Welche Diagrammart die Google-API zeichnen soll, legen Sie über cht=Typ fest. Als Typ nutzen Sie zum Beispiel lc für ein gewöhnliches Liniendiagramm, bvs für ein vertikal ausgerichtetes Balkendiagramm und bhs für ein Diagramm mit liegenden Balken. Ein gültiger Aufruf muss mindestens den Diagrammtyp und Daten enthalten. Den Typ legt der Parameter cht fest. Neben 2D- und 3D-Tortendiagrammen stehen unter anderem Balken-, Linien-, Radar- und Streudiagramme sowie Landkarten und QR-Barcodes, ein weit verbreitetes maschinenlesbare Format, zur Auswahl. Welche Typen Google Chart genau unterstützt, entnehmen Sie der Dokumentation auf der Projektseite [3]. Abbildung 1 und 2 zeigen einige Beispiele für Diagrammtypen, die Google Chart beherrscht.

Ein einfaches Tortendiagramm zeigt Abbildung 3, die passende URL findet sich in Listing 1. Zur besseren Lesbarkeit haben wir die Listings in diesem Artikel auf mehere Zeilen verteilt, im Browser müssen Sie sie ohne Leerzeichen und ohne Umbrüche eingeben.

Tortendiagramm

http://chart.apis.google.com/chart?
chs=500x200&
cht=p3&
chd=t:33,22.23,11.27,9.94,9.1,14.46&
chl=Deutschland|…|Dänemark|Restliche+Länder&
chtt=Marktanteile+im Europäischen+Schiffbau

Der Webdienst liefert es als PNG-Grafik, die sich auch leicht in eigene Webseiten einbinden lässt. Der Webserver muss dabei nicht einmal das Bitmap des Diagramms ausliefern, der Google-Dienst erzeugt es auf Wunsch bei jedem Seitenaufruf on Demand neu. Um das Diagramm in eine Webseite einzubetten, benutzen Sie einfach den img-Tag und stellen den Quelltag src auf die URL des Google-Diagramms. Für eine Beschreibung bietet sich das alt-Attribut an.

Datensätze

Die eigentlichen Daten transportiert der Parameter chd in der Form chd=Kodierung:Daten. Im einfachsten Fall überträgt die Text-Kodierung die Werte im Klartext als kommagetrennte Liste (chd=t:33,22.23,11.27,9.94,9.1,14.46). Leider lässt sich dieses Verfahren nicht immer benutzen, da es auf Werte zwischen Null und 100 beschränkt ist. Außerdem sprengt die URL schnell die maximale Länge von etwa 1000 Zeichen, die Browser, Proxies oder Firewalls und die Google-API verarbeiten können. Voraussetzung für umfangreichere Diagramme ist daher eine platzsparende Codierung der Daten.

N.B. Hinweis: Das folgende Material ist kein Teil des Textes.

(* ===== verification/B503Restart.v ===== *)
(** * The restart fence of the B503 session

    [installVaillantB503] resets every manager it makes before a surface can
    reach it, since a former process may have left the device enabled.  From
    the reset on nothing is admitted for sending and every call is refused,
    whatever was in flight when it happened.  The reset does not wait for the
    emission fence, so a dispatcher that had been admitted before it may still
    hand its one frame to the bus. *)

From S2P Require Import Prelude B503Session B503Inv B503Gate B503Epoch B503Wire B503Dispatch.

Local Open Scope Z_scope.

Module B503Restart.
Import B503 B503Inv B503Gate B503Dispatch.

(** What the reset leaves, for the targets [F] it named. *)
Record fenced (F : gset Z) (m : Manager) : Prop := {
  fe_state : state m = Disabled;
  fe_restarted : restarted m = true;
  fe_cleanup : cleanup m = None;
  fe_pending : pendingOperation m = None;
  fe_held : mutexHeld m = false;
  fe_fences : F ⊆ restartFences m
}.

(** A step of a world under the fence: nothing is admitted, and the fence
    stays. *)
Definition GoodR (F : gset Z) (em : list emission) (o : outcome) : Prop :=
  match o with
  | Next w _ => fenced F (mgr w) /\ emissions w = em
  | _ => True
  end.

Section Steps.
Context (rand : nat -> option (list byte)) (F : gset Z).

(** A section under the fence changes nothing the fence is about. *)
Lemma fenced_same m m' :
  fenced F m -> state m' = state m -> restarted m' = restarted m -> cleanup m' = cleanup m ->
  pendingOperation m' = pendingOperation m -> mutexHeld m' = mutexHeld m ->
  restartFences m' = restartFences m -> fenced F m'.
Proof. intros [? ? ? ? ? ?] ? ? ? ? ? He. constructor; first [congruence | by rewrite He]. Qed.

Lemma isPending_fenced p m : fenced F m -> isPending p m = false.
Proof. intros [_ _ _ Hp _ _]. unfold isPending. rewrite Hp. by apply bool_decide_eq_false_2. Qed.

Lemma doFinish_fenced c p q target o m :
  fenced F m -> exists m' a, doFinish rand c p q target o m = Some (m', a) /\ fenced F m'.
Proof.
  intros Hf. pose proof (isPending_fenced p m Hf) as Hp.
  destruct c; cbn [doFinish]; unfold enableFinish, readFinish, disableFinish, idleFinish, cleanupFinish; rewrite Hp; eauto.
Qed.

Lemma refresh_fenced p m : fenced F m -> refreshCurrent p m = false.
Proof. intros Hf. unfold refreshCurrent. by rewrite (isPending_fenced p m Hf). Qed.

Lemma doRefreshed_fenced tid w c p q target a r :
  fenced F (mgr w) -> GoodR F (emissions w) (doRefreshed rand tid w c p q target a r).
Proof.
  intros Hf. unfold doRefreshed, section, idleRefreshed, ownerRefreshed. rewrite (refresh_fenced p _ Hf). by destruct c.
Qed.

Lemma enableBegin_fenced target m :
  fenced F m -> enableBegin rand target m =
    Some (m, inl (if bool_decide (target ∈ restartFences m) then ErrCleanupPending else ErrSessionBusy)).
Proof. intros [Hs _ Hc _ _ _]. unfold enableBegin. rewrite Hs, Hc. by case_bool_decide. Qed.

Lemma ownerBegin_fenced target key kind m : fenced F m -> ownerBegin rand target key kind m = (m, inl ErrNotActive).
Proof. intros [Hs _ _ _ Hh _]. unfold ownerBegin. by rewrite Hs, Hh. Qed.

(** The error each request gets. *)
Definition refusal (rq : request) (target : byte) (m : Manager) : ret :=
  match rq with
  | ReqEnable => REnable noKey (Some (if bool_decide (target ∈ restartFences m) then ErrCleanupPending else ErrSessionBusy))
  | ReqRead => RRead [] (Some ErrNotActive)
  | ReqDisable _ => RDisable (Some ErrNotActive)
  end.

Lemma doEnter_fenced tid w rq target :
  fenced F (mgr w) -> doEnter rand tid w rq target = Next (finish tid w) (Some (refusal rq target (mgr w))).
Proof.
  intros Hf. unfold doEnter. destruct w as [m ts em]. cbn in *.
  destruct rq; cbn; rewrite ?enableBegin_fenced, ?ownerBegin_fenced by done; done.
Qed.

Lemma admit_fenced op t m : fenced F m -> admitPendingEmissionLocked op t m = (m, false).
Proof. intros [_ _ _ Hp _ _]. unfold admitPendingEmissionLocked. by rewrite Hp. Qed.

Lemma doAdmit_fenced tid fence w c p target q :
  fenced F (mgr w) -> GoodR F (emissions w) (doAdmit tid fence w c p target q).
Proof.
  intros Hf. unfold doAdmit, BeginPendingEmission, AdmitPendingEmission. rewrite (admit_fenced _ _ _ Hf).
  destruct fence; [destruct (emissionMu (mgr w)); [done|]|]; cbn; (split; [|done]); by eapply fenced_same.
Qed.

Lemma MarkQualifiedTarget_fenced t m :
  fenced F m -> fenced F (MarkQualifiedTarget t m) /\ t ∈ restartFences (MarkQualifiedTarget t m).
Proof.
  intros Hf. pose proof (fe_restarted _ _ Hf) as Hr. unfold MarkQualifiedTarget. cbn. rewrite Hr.
  destruct Hf. split; [constructor|]; cbn; first [done | set_solver].
Qed.

(** The reset raises the fence, in any state. *)
Lemma ResetForRestart_fenced ts m m' :
  F ⊆ qualified m ∪ list_to_set ts ∪ restartFences m -> ResetForRestart ts m = Some m' -> fenced F m'.
Proof.
  intros HF.
  unfold ResetForRestart. destruct (releaseGate (stopIdleTimerLocked m)) as [m1|] eqn:Hg; cbn; [|done].
  assert (mutexHeld m1 = false /\ qualified m1 = qualified m /\ restartFences m1 = restartFences m) as (Hh & Hq & Hr).
  { revert Hg. unfold releaseGate, unlockMu. destruct (mutexHeld (stopIdleTimerLocked m)) eqn:Hh; [|by intros [= <-]].
    case_match; [|done]. by intros [= <-]. }
  unfold invalidatePending. cbn. destruct (pendingOperation m1); intros [= <-]; constructor; try done; cbn;
    rewrite Hq, Hr; set_solver.
Qed.

Lemma lifecycle_fenced l w :
  match l with LDisconnect | LEpoch _ | LReset _ => True | _ => False end ->
  fenced F (mgr w) -> GoodR F (emissions w) (step rand l w).
Proof.
  intros Hl Hf. pose proof Hf as [Hs Hr Hc Hp Hh HF]. destruct l; try done; cbn [step].
  - unfold only, OnTransportDisconnect. by rewrite Hh.
  - destruct (emissionMu (mgr w)); [done|]. unfold only, OnEpochAdvance. case_match eqn:He; [|done].
    revert He. case_match; [by intros [= <-]|]. unfold invalidatePending, PendingOperation. cbn. rewrite Hp. cbn. rewrite Hp. cbn.
    rewrite Hh. intros [= <-]. split; [|done]. by eapply fenced_same.
  - unfold only. case_match eqn:He; [|done]. split; [|done]. eapply ResetForRestart_fenced; [|done]. set_solver.
Qed.

Lemma step_fenced w l : fenced F (mgr w) -> production w l -> GoodR F (emissions w) (step rand l w).
Proof.
  intros Hf Hl. pose proof Hf as [Hs Hr Hc Hp Hh HF].
  destruct l as [b|t| | | |tid rq tg|tid|tid r|tid|tid|tid|tid|tid|tid|tid d|tid|tid|tid gen| |e|ts]; try done;
    try (by apply lifecycle_fenced); cbn [step]; unfold onOp;
    try (destruct (threads w !! tid) as [[|c p tg ph| |]|] eqn:Htid; try done);
    try (destruct (heap (mgr w) !! p) as [q|] eqn:Hq; [|done]).
  - split; [|done]. by apply MarkQualifiedTarget_fenced.
  - case_match; [done|]. split; [|done]. by apply MarkQualifiedTarget_fenced.
  - by rewrite doEnter_fenced.
  - destruct ph; try done. by apply doRefreshed_fenced.
  - destruct c as [| | |t|], ph; try done. unfold idleNoDispatch. by rewrite isPending_fenced.
  - destruct ph; try done. split; [|done]. unfold bindPendingContext. rewrite isPending_fenced by done. by eapply fenced_same.
  - destruct ph; try done. split; [|done]. unfold quietIdle. by rewrite isPending_fenced.
  - destruct ph; try done. by apply doAdmit_fenced.
  - destruct ph; try done. by apply doAdmit_fenced.
  - by destruct ph as [| | | | |[]].
  - destruct (doFinish_fenced c p q tg (dispatchOnce d) (mgr w) Hf) as (m' & a & E & Hf').
    destruct ph as [| | | | |[]]; try done; rewrite E; by destruct a.
  - unfold doCleanup, cleanupBegin. by rewrite Hc.
  - split; [|done]. unfold recordCleanupOutcome. cbn. rewrite Hc. by eapply fenced_same.
  - destruct (bool_decide _); [|done]. unfold doFire, section, idleTimerFired. cbn. rewrite Hs. cbn.
    destruct (negb _); cbn; split; first [done | by eapply fenced_same].
Qed.

(** Whoever is admitted in [w'] was already in [w], with the same operation. *)
Definition admittedBefore (w w' : World) : Prop :=
  forall i c p tg b, threads w' !! i = Some (TOp c p tg (PAdmitted b)) ->
    exists b0, threads w !! i = Some (TOp c p tg (PAdmitted b0)) /\ (b = true -> b0 = true).

Lemma admittedBefore_refl w w' : threads w' = threads w -> admittedBefore w w'.
Proof. intros E i c p tg b. rewrite E. eauto. Qed.
Lemma admittedBefore_trans w1 w2 w3 : admittedBefore w1 w2 -> admittedBefore w2 w3 -> admittedBefore w1 w3.
Proof.
  intros H12 H23 i c p tg b Hi. destruct (H23 _ _ _ _ _ Hi) as (b2 & H2 & E2).
  destruct (H12 _ _ _ _ _ H2) as (b1 & H1 & E1). eauto.
Qed.
Lemma admittedBefore_spawn w w' tid t :
  threads w' = <[tid := t]> (threads w) -> (forall c p tg b, t <> TOp c p tg (PAdmitted b)) -> admittedBefore w w'.
Proof.
  intros E Ht i c p tg b. rewrite E. destruct (decide (tid = i)) as [->|Hne].
  - rewrite lookup_insert_eq. intros [= H]. by destruct (Ht _ _ _ _ H).
  - rewrite lookup_insert_ne by done. eauto.
Qed.
Lemma admittedBefore_finish w w' tid : threads w' = delete tid (threads w) -> admittedBefore w w'.
Proof. intros E i c p tg b. rewrite E. intros [_ H]%lookup_delete_Some. eauto. Qed.
Lemma admittedBefore_goOn tid w m a w' r : goOn tid w m a = Next w' r -> admittedBefore w w'.
Proof. destruct a; cbn; intros [= <- <-]; first [by eapply admittedBefore_finish | by eapply admittedBefore_spawn]. Qed.

Lemma step_admitted w l w' r : fenced F (mgr w) -> production w l -> step rand l w = Next w' r -> admittedBefore w w'.
Proof.
  intros Hf Hl. assert (Had : forall tid fence c p tg q, doAdmit tid fence w c p tg q = Next w' r -> admittedBefore w w').
  { intros tid fence c p tg q. unfold doAdmit, BeginPendingEmission, AdmitPendingEmission. rewrite (admit_fenced _ _ _ Hf).
    destruct fence; [destruct (emissionMu (mgr w)); [done|]|]; cbn; intros [= <- <-]; by apply admittedBefore_refl. }
  destruct l; try done; cbn [step]; unfold onOp, only, section, doEnter, doRefreshed, doFire, section, doCleanup; intros Hs;
    repeat (first [discriminate | (eapply Had; eassumption) | (eapply admittedBefore_goOn; eassumption) | injection Hs as <- <- | case_match]);
    first [by apply admittedBefore_refl | by eapply admittedBefore_finish | eapply admittedBefore_spawn; [reflexivity|]; intros; discriminate | idtac].
  - eapply admittedBefore_spawn; [reflexivity|]. destruct c; discriminate.
  - intros i c' p' tg b. cbn. destruct (decide (tid = i)) as [->|Hne].
    + rewrite lookup_insert_eq. intros [= <- <- <- <-]. by exists true.
    + rewrite lookup_insert_ne by done. eauto.
Qed.

Lemma reachable_fenced w0 w :
  fenced F (mgr w0) -> reachable rand production w0 w ->
  fenced F (mgr w) /\ emissions w = emissions w0 /\ admittedBefore w0 w.
Proof.
  intros Hf Hr. induction Hr as [|w l w' r Hr (IH1 & IH2 & IH3) Hl Hst].
  - split; [done|]. split; [done|by apply admittedBefore_refl].
  - pose proof (step_fenced w l IH1 Hl) as Hg. rewrite Hst in Hg. destruct Hg as [Hg1 Hg2].
    split; [done|]. split; [congruence|]. eapply admittedBefore_trans; [done|by eapply step_admitted].
Qed.

End Steps.

Section Fence.
Context (rand : nat -> option (list byte)).

(** The manager as [installVaillantB503] leaves it never admits an emission. *)
Lemma installed_silent m w :
  installVaillantB503 = Some m -> reachable rand production (mkWorld m ∅ []) w -> emissions w = [].
Proof.
  intros Hi Hr. apply (reachable_fenced rand ∅ (mkWorld m ∅ []) w); [|done]. revert Hi. unfold installVaillantB503.
  destruct (ResetForRestart _ _) as [m1|] eqn:He; [|done]. intros [= <-]. apply (ResetForRestart_fenced ∅) in He; [|set_solver].
  by eapply fenced_same.
Qed.

(** C27: After a reset for restart, made with any calls in flight and in any
    state, and over every later interleaving of calls, refreshes, dispatches,
    timer callbacks, disconnects, epoch advances and further resets: no
    emission is ever admitted again, and a dispatcher that is admitted later
    on was admitted already when the reset came, for the same operation (so
    the only frame that can still reach the bus is the one of a dispatcher
    that was between its admission and its send: the reset does not wait for
    the emission fence); the session shows as idle, is owned by nobody and
    waits for no operation; the targets the reset names and those qualified before it stay
    blocked; a new enable is refused because a cleanup is pending, a new
    read or disable because the session is not active, and the calls that
    were between their entry and their first section get the same errors,
    or busy for an enable of a target nobody had named. *)
Theorem b503_restart_fence w0 w1 r1 ts w :
  step rand (LReset ts) w0 = Next w1 r1 -> reachable rand production w1 w ->
  emissions w = emissions w0 /\ admittedBefore w0 w /\ IsOwned (mgr w) = false /\ State_ (mgr w) = Idle /\
  PendingOperation (mgr w) = None /\
  (forall tg, tg ∈ ts \/ tg ∈ qualified (mgr w0) -> TargetBlocked tg (mgr w) = true) /\
  (forall tid rq tg, threads w !! tid = Some (TEnter rq tg) ->
     step rand (LEnter tid) w = Next (finish tid w) (Some (refusal rq tg (mgr w)))) /\
  (forall tid rq tg, threads w !! tid = None ->
     exists w2 w3, step rand (LCall tid rq tg) w = Next w2 None /\
       step rand (LEnter tid) w2 = Next w3 (Some (opErr (kindOf rq)
         match rq with ReqEnable => ErrCleanupPending | _ => ErrNotActive end))).
Proof.
  intros Hst Hr. set (F := qualified (mgr w0) ∪ list_to_set ts).
  assert (Hf1 : fenced F (mgr w1) /\ emissions w1 = emissions w0 /\ admittedBefore w0 w1).
  { revert Hst. cbn. unfold only. destruct (ResetForRestart ts (mgr w0)) eqn:He; [|done]. intros [= <- <-].
    split; [|by split; [|apply admittedBefore_refl]]. eapply ResetForRestart_fenced; [|done]. set_solver. }
  destruct Hf1 as (Hf1 & He1 & Ha1). destruct (reachable_fenced rand F w1 w Hf1 Hr) as (Hf & He & Ha).
  pose proof Hf as [Hs Hre Hc Hp Hh HF].
  split; [congruence|]. split; [by eapply admittedBefore_trans|]. split; [done|]. split; [unfold State_; by rewrite Hs, Hre, Hc|].
  split; [unfold PendingOperation; by rewrite Hp|].
  split; [intros tg Htg; unfold TargetBlocked; rewrite bool_decide_eq_true_2; [done|set_solver]|]. split.
  - intros tid rq tg Htid. cbn. rewrite Htid. by apply (doEnter_fenced rand F).
  - intros tid rq tg Htid. cbn [step]. rewrite Htid. do 2 eexists. split; [done|].
    destruct (MarkQualifiedTarget_fenced F tg _ Hf) as [Hf2 Hin]. cbn. rewrite lookup_insert_eq, (doEnter_fenced rand F) by done.
    f_equal. f_equal. destruct rq; cbn; try done. by rewrite bool_decide_eq_true_2.
Qed.
End Fence.

(** A restart while a read holds the emission fence: nothing is admitted
    after that read. *)
Lemma b503_restart_fence_witness :
  exists w0 w1, runWhile counting production demoRead (start (mkTransport "gw" 3) 30) = Some w0 /\
    step counting (LReset [8]) w0 = Next w1 None /\ emissions w1 = emissions w0 /\ length (emissions w0) = 2%nat /\
    IsOwned (mgr w0) = true /\ IsOwned (mgr w1) = false.
Proof.
  destruct (runWhile counting production demoRead (start (mkTransport "gw" 3) 30)) as [w0|] eqn:Hw;
    [|vm_compute in Hw; discriminate].
  destruct (step counting (LReset [8]) w0) as [| |w1 r] eqn:Hs;
    [vm_compute in Hw; injection Hw as <-; vm_compute in Hs; discriminate..|].
  assert (r = None) as -> by (vm_compute in Hw; injection Hw as <-; vm_compute in Hs; by injection Hs).
  exists w0, w1. destruct (b503_restart_fence counting w0 w1 None [8] w1 Hs (reach_refl _ _ _)) as (He & _ & Ho & _).
  split; [done|]. split; [done|]. split; [done|].
  split; [vm_compute in Hw; injection Hw as <-; done|]. split; [vm_compute in Hw; injection Hw as <-; done|done].
Defined.
End B503Restart.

Für die stärkste Komprimierung sorgt die Kodierung vom Typ s. Hier transportiert ein einzelner Buchstabe Werte zwischen Null und 61. A-Z stehen für 0 bis 25, a-z für 26 bis 52, 0-9 für 53 bis 61. Prozentwerte zwischen Null und Hundert oder noch größere Wertebereiche sind also entsprechend zu skalieren. Dafür ergibt der lediglich sechs Zeichenlange Datenstring chd=s:hWLKJO das gleiche Diagramm wie in Abbildung 1.